By: Jim Johnson
September 18, 2013
LINCOLNSHIRE, ILL. — Consumers, for years, were told to take the caps off their plastic bottles before recycling.
While that made sense back in the day, that approach also led to countless plastic caps finding their way into landfills and the environment.
These days, with improved sorting and recycling technologies, those same caps can remain on the bottles and instead wind up with a useful afterlife.
But the problem is this that many folks don't realize that caps now can stay in place.
"These plastic caps have a lot of value," said Roy Robinson, vice president of business development at Portola Packaging Inc., at the Plastic Caps & Closures 2013 conference organized by Plastics News in Lincolnshire.

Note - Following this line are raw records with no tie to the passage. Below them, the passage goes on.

(** ** What a task relies on *)

(** [m] is what the total accounts for: at a path a task is charged for, the size charged
    and what was not measured of the object that is replaced. *)
Definition charged m f (dest : string) (o n : N) : Prop :=
  ∃ k, m !! dest = Some (n + k)%N ∧ (size_at f dest ≤ o + k)%N.
Definition local m f q t : Prop :=
  match t with
  | Writes h chunks => ∃ n, writing l (qw_path h) n h ∧ (n + total_len chunks ≤ U64_MAX)%N ∧ staging (qw_path h) = false
  | Aborts h _ => w_target (qw_inner h) = qw_tmp_path h ∧ staging (qw_tmp_path h) = true ∧ staging (qw_path h) = false
  | Copies h _ => copying l (qc_from h) (qc_to h) h ∧ staging (qc_from h) = false ∧ staging (qc_to h) = false ∧ stat_reliable
  | Sources tmp from dest => staging tmp = true ∧ staging from = false ∧ staging dest = false ∧ stat_reliable ∧
      ∃ s, f !! tmp = Some s ∧ f !! from = Some s
  | Measures tmp dest n => staging tmp = true ∧ staging dest = false ∧ f !! tmp = Some n
  | Charges tmp dest o n => staging tmp = true ∧ staging dest = false ∧ f !! tmp = Some n ∧ (o ≤ size_at f dest)%N
  | Moves tmp dest o n | Clears tmp dest o n | Retries tmp dest o n =>
      staging tmp = true ∧ staging dest = false ∧ f !! tmp = Some n ∧ charged m f dest o n ∧ loaded q (l_id l)
  | Refunds tmp dest o n _ => staging tmp = true ∧ staging dest = false ∧ charged m f dest o n ∧ loaded q (l_id l)
  | Cleans tmp _ => staging tmp = true
  | Deletes h dn ps => NoDup (dn ++ ps) ∧ Forall (λ p, staging p = false) (dn ++ ps) ∧
      Forall2 (λ p s, (s ≤ size_at m p)%N) dn (pending_sizes h) ∧
      (∀ p, p ∈ d_queue (qd_inner h) → p ∈ dn) ∧ (∀ p, p ∈ dn → p ∈ d_queue (qd_inner h) ∨ f !! p = None)
  | Queues h dn p s ps => NoDup (dn ++ p :: ps) ∧ Forall (λ p, staging p = false) (dn ++ p :: ps) ∧
      Forall2 (λ p s, (s ≤ size_at m p)%N) dn (pending_sizes h) ∧ (s ≤ size_at f p)%N ∧
      (∀ p, p ∈ d_queue (qd_inner h) → p ∈ dn) ∧ (∀ p, p ∈ dn → p ∈ d_queue (qd_inner h) ∨ f !! p = None)
  | Releases dn ss => NoDup dn ∧ Forall (λ p, staging p = false) dn ∧
      Forall2 (λ p s, (s ≤ size_at m p)%N) dn ss ∧ ∀ p, p ∈ dn → f !! p = None
  | Renames from to => staging from = false ∧ staging to = false
  | Ends _ => True
  end.

Lemma charged_frame m m' f f' dest o n :
  m' !! dest = m !! dest → f' !! dest = f !! dest → charged m f dest o n → charged m' f' dest o n.
Proof using Type. unfold charged, size_at. by intros -> ->. Qed.
(** A task relies on nothing but its own paths, the paths it reads and a loaded bucket. *)
Lemma local_frame m m' f f' q q' t :
  (∀ p, p ∈ writes t → m' !! p = m !! p) → (∀ p, p ∈ touches t ∨ p ∈ reads t → f' !! p = f !! p) →
  (loaded q (l_id l) → loaded q' (l_id l)) → local m f q t → local m' f' q' t.
Proof using Type.
  intros Hm Hf Hq.
  assert (Hsz : ∀ p, p ∈ writes t → size_at m' p = size_at m p) by (intros p Hp; unfold size_at; by rewrite Hm).
  assert (Hfz : ∀ p, p ∈ writes t → f' !! p = f !! p) by (intros p Hp; apply Hf; left; unfold touches; set_solver).
  assert (Hff : ∀ p, p ∈ writes t → size_at f' p = size_at f p) by (intros p Hp; unfold size_at; by rewrite Hfz).
  assert (Hall : ∀ dn ss, dn ⊆ writes t → Forall2 (λ p s, (s ≤ size_at m p)%N) dn ss → Forall2 (λ p s, (s ≤ size_at m' p)%N) dn ss).
  { intros dn ss Hsub Hdn. induction Hdn as [|p s dn ss Hp _ IH]; constructor; [rewrite Hsz by set_solver; done|apply IH; set_solver]. }
  destruct t; cbn [local writes reads staged touches] in *; try done; intros Hl; destruct_and?; repeat split; try done;
    rewrite ?Hf, ?Hff, ?Hm by (unfold touches; cbn; set_solver); auto.
  all: try (eapply charged_frame; [apply Hm; set_solver|apply Hfz; set_solver|done]).
  all: try (apply Hall; [set_solver|done]).
  all: try (intros p' Hp'; match goal with Hx : ∀ p, _ → _ ∨ _ |- _ => destruct (Hx p' Hp'); [by left|right] end; rewrite Hfz; [done|set_solver]).
  all: try (intros p' Hp'; rewrite Hfz; [auto|set_solver]).
Qed.

(** *** Sums *)

Lemma total_size m p : total m = (size_at m p + total (delete p m))%N.
Proof using Type.
  unfold size_at. destruct (m !! p) as [s|] eqn:E; cbn; [by apply total_delete|]. by rewrite delete_id.
Qed.
Lemma size_at_total m p : (size_at m p ≤ total m)%N.
Proof using Type. rewrite (total_size m p). lia. Qed.
Lemma total_insert m p s : (total (<[p := s]> m) + size_at m p = total m + s)%N.
Proof using Type.
  rewrite (total_size m p), (total_size (<[p:=s]> m) p), delete_insert_eq. unfold size_at at 1. rewrite lookup_insert_eq. cbn. lia.
Qed.
Lemma total_pointwise m1 m2 : (∀ p, (size_at m1 p ≤ size_at m2 p)%N) → (total m1 ≤ total m2)%N.
Proof using Type.
  revert m2. induction m1 as [|p s m1 Hp IH] using map_ind; intros m2 Hle; [unfold total; rewrite map_fold_empty; lia|].
  rewrite total_insert_fresh, (total_size m2 p) by done. pose proof (Hle p) as Hs. unfold size_at at 1 in Hs. rewrite lookup_insert_eq in Hs.
  cbn in Hs. enough (total m1 ≤ total (delete p m2))%N by lia. apply IH. intros q. specialize (Hle q). unfold size_at in *.
  destruct (decide (q = p)) as [->|Hne]; [rewrite Hp; cbn; lia|]. by rewrite lookup_insert_ne in Hle by done; rewrite lookup_delete_ne.
Qed.
Lemma size_at_insert m p s x : size_at (<[p := s]> m) x = if decide (x = p) then s else size_at m x.
Proof using Type.
  unfold size_at. case_decide as Hx; [subst; by rewrite lookup_insert_eq|by rewrite lookup_insert_ne].
Qed.
Lemma size_at_delete m p x : size_at (delete p m) x = if decide (x = p) then 0%N else size_at m x.
Proof using Type.
  unfold size_at. case_decide as Hx; [subst; by rewrite lookup_delete_eq|by rewrite lookup_delete_ne].
Qed.

(** *** Calls *)

Lemma in_be_inv {A} (c : M B DalError A) w r w' : in_be c w = (r, w') → ∃ b, c (be w) = (r, b) ∧ w' = set_be b w.
Proof using Type. unfold in_be. destruct (c (be w)) as [r0 b]. intros [= <- <-]. eauto. Qed.
Lemma in_qs_inv {A} (c : M (QuotaState T) DalError A) w r w' : in_qs c w = (r, w') → ∃ q, c (qs w) = (r, q) ∧ w' = set_qs q w.
Proof using Type. unfold in_qs. destruct (c (qs w)) as [r0 q]. intros [= <- <-]. eauto. Qed.
Lemma in_handle_inv {X I A} (get : X → I) set (c : M (I * B) DalError A) h w r h' w' :
  in_handle get set c (h, w) = (r, (h', w')) → ∃ i b, c (get h, be w) = (r, (i, b)) ∧ h' = set i h ∧ w' = set_be b w.
Proof using Type. unfold in_handle. destruct (c (get h, be w)) as [r0 [i b]]. intros [= <- <- <-]. eauto 6. Qed.

Lemma write_files bs h w r h' w' :
  quota_writer_write bs (h, w) = (r, (h', w')) → w_target (qw_inner h) = qw_tmp_path h →
  same_except (qw_tmp_path h) (files (be w')) (files (be w)) ∧ qs w' = qs w ∧ suffix_counter w' = suffix_counter w ∧
  qw_path h' = qw_path h ∧ qw_tmp_path h' = qw_tmp_path h ∧ w_target (qw_inner h') = qw_tmp_path h.
Proof using Type.
  unfold quota_writer_write. intros [(e & E & _)|(a & [h1 w1] & E & Hr)]%bind_inv Ht;
    apply in_handle_inv in E as (i & b & E & Hh & Hw); apply writer_write_law in E as (Hf & Ht' & _); rewrite Ht in *.
  - subst. by split_and!.
  - subst. unfold set_handle in Hr. injection Hr as <- <- <-. by split_and!.
Qed.
Lemma removed_files p (b b' : B) r : best_effort_remove p b = (r, b') → same_except p (files b') (files b).
Proof using Type.
  intros [_ [->| ->]]%best_effort_remove_spec x Hx; [done|]. by rewrite lookup_delete_ne.
Qed.
Lemma abort_files h w r h' w' :
  quota_writer_abort (h, w) = (r, (h', w')) → w_target (qw_inner h) = qw_tmp_path h →
  same_except (qw_tmp_path h) (files (be w')) (files (be w)) ∧ qs w' = qs w ∧ suffix_counter w' = suffix_counter w.
Proof using Type.
  unfold quota_writer_abort. intros [(e & E & _)|(a & [h1 w1] & E & Hr)]%bind_inv Ht;
    apply in_handle_inv in E as (i & b & E & Hh & Hw); apply writer_abort_law in E as Hf; rewrite Ht in *.
  - subst. by split_and!.
  - subst. unfold handle, in_world, in_be, set_handle, mbind, M_bind in Hr. cbn in Hr.
    destruct (best_effort_remove (qw_tmp_path h) b) as [r2 b2] eqn:E2. apply removed_files in E2 as Hf2. apply remove_ok in E2 as ->.
    injection Hr as <- <- <-. split_and!; [|done|done]. by eapply same_except_trans.
Qed.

So the Caps On program was born a couple of years ago to provide public education about the shift in thinking. Along the way, however, the effort lost steam when the Closure & Container Manufacturers Association, where Caps On was born, merged into the International Society of Beverage Technologists.
But now, months after the merger, there's an opportunity to again focus on the program and restart the public awareness campaign.
While the caps are small, the opportunity to reduce waste is actually great as there are an estimated 250 billion caps produced from polypropylene or polyethylene each year.
"It's a lot of plastic," Robinson said. A billion and a half pounds worth.
The initial push with the Caps On program was to try to engage waste haulers and material recovery facilities, hoping they would then educate their customers about the benefits of leaving the caps on recycled bottles.
That outreach is still important, but the program now hopes to also spread the word more quickly by getting beverage makers involved.
Nestle Waters has shown interest in promoting the message, and Caps On hopes to attract other major companies such as Coca-Cola Co. and PepsiCo Inc. to help spread the world through their public outreach.
The goal, Robinson said, is "the adoption by the CPGs [consumer packaged goods companies] to get onboard, the retail companies, because they are touching people," Robinson said.
"The waste haulers and municipalities can probably talk all they want about putting the closure back on the bottle, but I think that CPGs and the retail guys have the money, they have the communication links to the consumer. And if you can get them to drive it, I think you will see increased rates," he said.
"It's still a learning process. It's still in its infancy in getting the message out," Robinson said.
Mike Cappelli is marketing manager for caps and closures at Nova Chemicals Inc. and is involved with the Caps On program.
CCMA's move to join up with ISBT provides an opportunity to promote the program, he said. ISBT has more beverage industry members.
"I hope this doesn't sound too Polyanna-ish. A small change of behavior can make a difference. We're not asking people to change their lifestyle. We're not asking people to buy another recycling bin. We're not asking people to bag up caps and drive across town to put them in some special bin. We're asking people to take an extra three seconds," Cappelli said.
Laura Olsen is in marketing communications for Portola Packaging, so it's not surprising that she believes engaging the both ISBT members and general public is a key. But she realizes that also will not be easy.
"That's our challenge, that's our call to action," she said. "I think we're in the planning stage in how we're going to get interest and people on board with us from ISBT," Olsen said.